▸ TASK DIRECTIONS
One line at a time, check the entries below for the word "From", and copy each line that has it.

--------------------

(* ===== verification/GoText.v ===== *)
(** * The text functions of the Go standard library the modules use

    [strconv.Atoi], [strconv.ParseFloat], [strconv.ParseBool],
    [time.ParseDuration], the verb %f of [fmt] and parts of [strings].  A Go string is a sequence of
    bytes, here a [string] of 8-bit characters. *)

From Stdlib Require Import Ascii SpecFloat.
From stdpp Require Import pretty.
From S2P Require Import Prelude GoFloat.

Definition ErrSyntax : error := Sentinel "invalid syntax".
Definition ErrRange : error := Sentinel "value out of range".

Definition code (c : ascii) : Z := Z.of_N (N_of_ascii c).

Definition digit (c : ascii) : option Z :=
  if (48 <=? code c) && (code c <=? 57) then Some (code c - 48) else None.

(** The letter-case folding bit trick [c | ('x' - 'X')]. *)
Definition lower (c : ascii) : Z := Z.lor (code c) 32.

Definition hex_digit (c : ascii) : option Z :=
  match digit c with
  | Some d => Some d
  | None => if (97 <=? lower c) && (lower c <=? 102) then Some (lower c - 87) else None
  end.

(** An optional sign: whether it is a minus, and the rest. *)
Definition sign (s : string) : bool * string :=
  match s with
  | String "+" r => (false, r)
  | String "-" r => (true, r)
  | _ => (false, s)
  end.

(** ** strconv.Atoi *)

(** [ParseUint(s, 10, 64)]: an overflow is reported as soon as it is met. *)
Fixpoint parse_uint (n : Z) (s : string) : Z * option error :=
  match s with
  | EmptyString => (n, None)
  | String c s' =>
    match digit c with
    | None => (0, Some ErrSyntax)
    | Some d =>
      if int_max U64 <? n * 10 + d then (int_max U64, Some ErrRange)
      else parse_uint (n * 10 + d) s'
    end
  end.

(** The value comes with the error: out of range, it is the nearest integer. *)
Definition Atoi (s : string) : Z * option error :=
  let '(neg, body) := sign s in
  match body with
  | EmptyString => (0, Some ErrSyntax)
  | _ =>
    match parse_uint 0 body with
    | (_, Some (Sentinel "invalid syntax")) => (0, Some ErrSyntax)
    | (un, _) =>
      if negb neg && (2 ^ 63 <=? un) then (int_max I64, Some ErrRange)
      else if neg && (2 ^ 63 <? un) then (int_min I64, Some ErrRange)
      else (if neg then - un else un, None)
    end
  end.

(** ** strconv.ParseBool *)

Definition ParseBool (s : string) : bool * option error :=
  if existsb (String.eqb s) ["1"; "t"; "T"; "TRUE"; "true"; "True"] then (true, None)
  else if existsb (String.eqb s) ["0"; "f"; "F"; "FALSE"; "false"; "False"] then (false, None)
  else (false, Some ErrSyntax).

(** ** strings *)

Definition HasPrefix (s prefix : string) : bool := String.prefix prefix s.

Definition ascii_lower (c : ascii) : ascii :=
  if (65 <=? code c) && (code c <=? 90) then ascii_of_N (Z.to_N (code c + 32)) else c.

Fixpoint lower_string (s : string) : string :=
  match s with EmptyString => EmptyString | String c s' => String (ascii_lower c) (lower_string s') end.

(** [strings.EqualFold(s, t)] for a [t] in ASCII without the letters k and s,
    the only ones with a fold outside ASCII. *)
Definition EqualFold (s t : string) : bool := String.eqb (lower_string s) (lower_string t).

(** [strings.Split(s, sep)] for a separator of one byte: never empty. *)
Fixpoint Split (s : string) (sep : ascii) : list string :=
  match s with
  | EmptyString => [EmptyString]
  | String c s' =>
    match Split s' sep with
    | [] => []
    | w :: ws => if Ascii.eqb c sep then EmptyString :: w :: ws else String c w :: ws
    end
  end.

(** [strings.SplitN(s, sep, 2)] for a separator of one byte *)
Fixpoint SplitN2 (s : string) (sep : ascii) : string * option string :=
  match s with
  | EmptyString => (EmptyString, None)
  | String c s' =>
    if Ascii.eqb c sep then (EmptyString, Some s')
    else let '(l, r) := SplitN2 s' sep in (String c l, r)
  end.

(** [strings.ReplaceAll(s, old, new)] for a non-empty [old].  Each round moves on
    by one character at least, so the length of [s] is enough fuel. *)
Fixpoint drop_prefix (p s : string) : option string :=
  match p, s with
  | EmptyString, _ => Some s
  | String a p', String b s' => if Ascii.eqb a b then drop_prefix p' s' else None
  | String _ _, EmptyString => None
  end.

Fixpoint replace_all (fuel : nat) (s old new : string) : string :=
  match fuel, s with
  | S fuel', String c s' =>
    match drop_prefix old s with
    | Some r => new +:+ replace_all fuel' r old new
    | None => String c (replace_all fuel' s' old new)
    end
  | _, _ => s
  end.

Definition ReplaceAll (s old new : string) : string := replace_all (String.length s) s old new.

(** The UTF-8 forms of the white space of [unicode.IsSpace]. *)
Definition space_runes : list (list Z) :=
  [[9]; [10]; [11]; [12]; [13]; [32]; [194; 133]; [194; 160]; [225; 154; 128];
   [226; 128; 128]; [226; 128; 129]; [226; 128; 130]; [226; 128; 131]; [226; 128; 132];
   [226; 128; 133]; [226; 128; 134]; [226; 128; 135]; [226; 128; 136]; [226; 128; 137];
   [226; 128; 138]; [226; 128; 168]; [226; 128; 169]; [226; 128; 175]; [226; 129; 159];
   [227; 128; 128]].

Fixpoint strip (p l : list Z) : option (list Z) :=
  match p, l with
  | [], _ => Some l
  | x :: p', y :: l' => if x =? y then strip p' l' else None
  | _ :: _, [] => None
  end.

Fixpoint strip_any (ps : list (list Z)) (l : list Z) : option (list Z) :=
  match ps with
  | [] => None
  | p :: ps' => match strip p l with Some l' => Some l' | None => strip_any ps' l end
  end.

(** Each round strips one character at least, so the length is enough fuel. *)
Fixpoint trim (fuel : nat) (ps : list (list Z)) (l : list Z) : list Z :=
  match fuel with
  | O => l
  | S fuel' => match strip_any ps l with Some l' => trim fuel' ps l' | None => l end
  end.

Definition bytes_of (s : string) : list Z := map code (String.list_ascii_of_string s).
Definition string_of (l : list Z) : string :=
  String.string_of_list_ascii (map (λ z, ascii_of_N (Z.to_N z)) l).

Definition TrimSpace (s : string) : string :=
  let l := bytes_of s in
  let l1 := trim (length l) space_runes l in
  string_of (rev (trim (length l1) (map (@rev Z) space_runes) (rev l1))).

(** ** strconv.ParseFloat(s, 64) *)

(** [underscoreOK]: an underscore stands between digits, or after a prefix. *)
Inductive under := UStart | UDigit | UUnder | UOther.

Fixpoint underscore_loop (hex : bool) (i : under) (s : string) : bool :=
  match s with
  | EmptyString => match i with UUnder => false | _ => true end
  | String c s' =>
    if bool_decide (is_Some (if hex then hex_digit c else digit c))
    then underscore_loop hex UDigit s'
    else if Ascii.eqb c "_" then
      match i with UDigit => underscore_loop hex UUnder s' | _ => false end
    else match i with UUnder => false | _ => underscore_loop hex UOther s' end
  end.

Definition underscoreOK (s : string) : bool :=
  match snd (sign s) with
  | String "0" (String c r) =>
    if existsb (Z.eqb (lower c)) [98; 111; 120] then underscore_loop (lower c =? 120) UDigit r
    else underscore_loop false UStart (snd (sign s))
  | s' => underscore_loop false UStart s'
  end.

(** The mantissa: its digits as an integer, how many followed the dot, whether
    there was any digit and any underscore, and the rest of the text. *)
Record mantissa := mk_mantissa {
  mant : Z; fraction : Z; saw_digits : bool; saw_under : bool; mant_rest : string }.

Fixpoint scan_mantissa (hex dot digits under : bool) (m frac : Z) (s : string) : mantissa :=
  match s with
  | EmptyString => mk_mantissa m frac digits under s
  | String c s' =>
    if Ascii.eqb c "_" then scan_mantissa hex dot digits true m frac s'
    else if Ascii.eqb c "." then
      if dot then mk_mantissa m frac digits under s
      else scan_mantissa hex true digits under m frac s'
    else
      match (if hex then hex_digit c else digit c) with
      | Some d => scan_mantissa hex dot true under (m * (if hex then 16 else 10) + d)
                    (if dot then frac + 1 else frac) s'
      | None => mk_mantissa m frac digits under s
      end
  end.

(** The digits of the exponent, which saturate. *)
Fixpoint scan_exponent (e : Z) (under : bool) (s : string) : Z * bool * string :=
  match s with
  | EmptyString => (e, under, s)
  | String c s' =>
    if Ascii.eqb c "_" then scan_exponent e true s'
    else match digit c with
         | Some d => scan_exponent (if e <? 10000 then e * 10 + d else e) under s'
         | None => (e, under, s)
         end
  end.

(** [None]: no number.  [Some None]: no exponent. *)
Definition exponent (hex : bool) (s : string) : option (option Z * bool * string) :=
  match s with
  | String c s' =>
    if lower c =? (if hex then 112 else 101) then
      let '(neg, r) := sign s' in
      match r with
      | String d _ =>
        match digit d with
        | Some _ => let '(e, under, rest) := scan_exponent 0 false r in
                    Some (Some (if neg then - e else e), under, rest)
        | None => None
        end
      | EmptyString => None
      end
    else Some (None, false, s)
  | EmptyString => Some (None, false, s)
  end.

(** The float64 nearest to [m * 10^e]. *)
Definition round_decimal (neg : bool) (m e : Z) : float64 :=
  match m with
  | Zpos p =>
    if 0 <=? e then binary_normalize 53 1024 (if neg then - (m * 10 ^ e) else m * 10 ^ e) 0 neg
    else let '(q, ez, l) := SFdiv_core_binary 53 1024 m 0 (10 ^ (- e)) 0 in
         binary_round_aux 53 1024 neg q ez l
  | _ => S754_zero neg
  end.

Definition ParseFloat (s : string) : float64 * option error :=
  let '(neg, body) := sign s in
  if existsb (String.eqb (lower_string body)) ["inf"; "infinity"] then (S754_infinity neg, None)
  else if String.eqb (lower_string s) "nan" then (S754_nan, None)
  else
    let '(hex, digits) :=
      match body with
      | String "0" (String c (String _ _ as r)) => if lower c =? 120 then (true, r) else (false, body)
      | _ => (false, body)
      end in
    let m := scan_mantissa hex false false false 0 0 digits in
    if negb (saw_digits m) then (f64_0, Some ErrSyntax)
    else
      match exponent hex (mant_rest m) with
      | Some (e, under, EmptyString) =>
        if hex && bool_decide (e = None) then (f64_0, Some ErrSyntax)
        else if (saw_under m || under) && negb (underscoreOK s) then (f64_0, Some ErrSyntax)
        else
          let e := default 0 e in
          let f := if hex then
              binary_normalize 53 1024 (if neg then - mant m else mant m)
                (e - 4 * fraction m) neg
            else round_decimal neg (mant m) (e - fraction m) in
          (f, if match f with S754_infinity _ => true | _ => false end
              then Some ErrRange else None)
      | _ => (f64_0, Some ErrSyntax)
      end.

Lemma round_decimal_valid neg m e : valid64 (round_decimal neg m e).
Proof.
  unfold round_decimal. destruct m as [|p|p]; [done| |done].
  destruct (0 <=? e) eqn:He; [by apply binary_normalize_valid|].
  destruct (SFdiv_core_binary 53 1024 (Zpos p) 0 (10 ^ (- e)) 0) as [[q ez] l] eqn:Hd.
  assert (0 < 10 ^ (- e)) by (apply Z.pow_pos_nonneg; lia).
  destruct (SFdiv_core_digits 53 1024 eq_refl (Zpos p) (10 ^ (- e)) q ez l) as [Hq Hz]; [done..|].
  by apply binary_round_aux_valid.
Qed.

(** What a text parses to is a float64. *)
Lemma ParseFloat_valid s : valid64 (ParseFloat s).1.
Proof.
  unfold ParseFloat.
  repeat first [done | apply round_decimal_valid | by apply binary_normalize_valid | split_match
    | progress simpl].
Qed.

(** ** time.ParseDuration, in nanoseconds *)

Definition duration_unit (u : string) : option Z :=
  if String.eqb u "ns" then Some 1
  else if existsb (String.eqb u) ["us"; string_of [194; 181; 115]; string_of [206; 188; 115]]
  then Some 1000
  else if String.eqb u "ms" then Some 1000000
  else if String.eqb u "s" then Some 1000000000
  else if String.eqb u "m" then Some 60000000000
  else if String.eqb u "h" then Some 3600000000000
  else None.

Fixpoint leading_int (x : Z) (s : string) : option (Z * string) :=
  match s with
  | EmptyString => Some (x, s)
  | String c s' =>
    match digit c with
    | None => Some (x, s)
    | Some d =>
      if (2 ^ 63 / 10 <? x) || (2 ^ 63 <? x * 10 + d) then None else leading_int (x * 10 + d) s'
    end
  end.

Fixpoint leading_fraction (x : Z) (scale : float64) (overflow : bool) (s : string)
  : Z * float64 * string :=
  match s with
  | EmptyString => (x, scale, s)
  | String c s' =>
    match digit c with
    | None => (x, scale, s)
    | Some d =>
      if overflow || ((2 ^ 63 - 1) / 10 <? x) || (2 ^ 63 <? x * 10 + d)
      then leading_fraction x scale true s'
      else leading_fraction (x * 10 + d) (fmul scale (f64_of_Z 10)) false s'
    end
  end.

Fixpoint span_unit (s : string) : string * string :=
  match s with
  | EmptyString => (EmptyString, s)
  | String c s' =>
    if Ascii.eqb c "." || bool_decide (is_Some (digit c)) then (EmptyString, s)
    else let '(u, r) := span_unit s' in (String c u, r)
  end.

Definition invalid_duration : error := Errorf "time: invalid duration ".

Section duration.
Context `{GoPlatform}.

(** Each round consumes a number and its unit, so the length is enough fuel. *)
Fixpoint duration_loop (fuel : nat) (d : Z) (s : string) : result Z :=
  match fuel, s with
  | _, EmptyString => inl d
  | O, _ => inr invalid_duration
  | S fuel', String c _ =>
    if negb (Ascii.eqb c "." || bool_decide (is_Some (digit c))) then inr invalid_duration
    else
      match leading_int 0 s with
      | None => inr invalid_duration
      | Some (v, s1) =>
        let pre := negb (String.eqb s s1) in
        let '(f, scale, s2, post) :=
          match s1 with
          | String "." r => let '(f, scale, s2) := leading_fraction 0 f64_1 false r in
                            (f, scale, s2, negb (String.eqb r s2))
          | _ => (0, f64_1, s1, false)
          end in
        if negb pre && negb post then inr invalid_duration
        else
          let '(u, s3) := span_unit s2 in
          if String.eqb u "" then inr (Errorf "time: missing unit in duration ")
          else
            match duration_unit u with
            | None => inr (Errorf "time: unknown unit ")
            | Some unit =>
              if 2 ^ 63 / unit <? v then inr invalid_duration
              else
                let v := v * unit + (if 0 <? f
                  then conv U64 (fmul (f64_of_Z f) (fdiv (f64_of_Z unit) scale)) else 0) in
                if (2 ^ 63 <? v) || (2 ^ 63 <? d + v) then inr invalid_duration
                else duration_loop fuel' (d + v) s3
            end
      end
  end.

Definition ParseDuration (s : string) : result Z :=
  let '(neg, s') := sign s in
  if String.eqb s' "0" then inl 0
  else if String.eqb s' "" then inr invalid_duration
  else
    try d := duration_loop (String.length s') 0 s' in
    if neg then inl (- d)
    else if 2 ^ 63 - 1 <? d then inr invalid_duration
    else inl d.
End duration.

(** ** fmt: the verb %f *)

(** [n / d], the nearest integer, ties to the even one. *)
Definition div_even (n d : Z) : Z :=
  let q := n / d in let r := n mod d in
  if 2 * r <? d then q
  else if d <? 2 * r then q + 1
  else if Z.even q then q else q + 1.

(** The decimal with six digits after the point of [n] millionths. *)
Definition millionths (n : Z) : string :=
  pretty (n / 1000000) +:+ "." +:+ String.substring 1 6 (pretty (1000000 + n mod 1000000)).

Definition minus (neg : bool) (s : string) : string := if neg then "-" +:+ s else s.

(** [fmt.Sprintf("%f", f)] *)
Definition format_f (f : spec_float) : string :=
  match f with
  | S754_nan => "NaN"
  | S754_infinity neg => if neg then "-Inf" else "+Inf"
  | S754_zero neg => minus neg (millionths 0)
  | S754_finite neg m e =>
    minus neg (millionths (if 0 <=? e then Zpos m * 2 ^ e * 1000000
                           else div_even (Zpos m * 1000000) (2 ^ (- e))))
  end.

--------------------

▸ EXPECTED ANSWER
From Stdlib Require Import Ascii SpecFloat.
From stdpp Require Import pretty.
From S2P Require Import Prelude GoFloat.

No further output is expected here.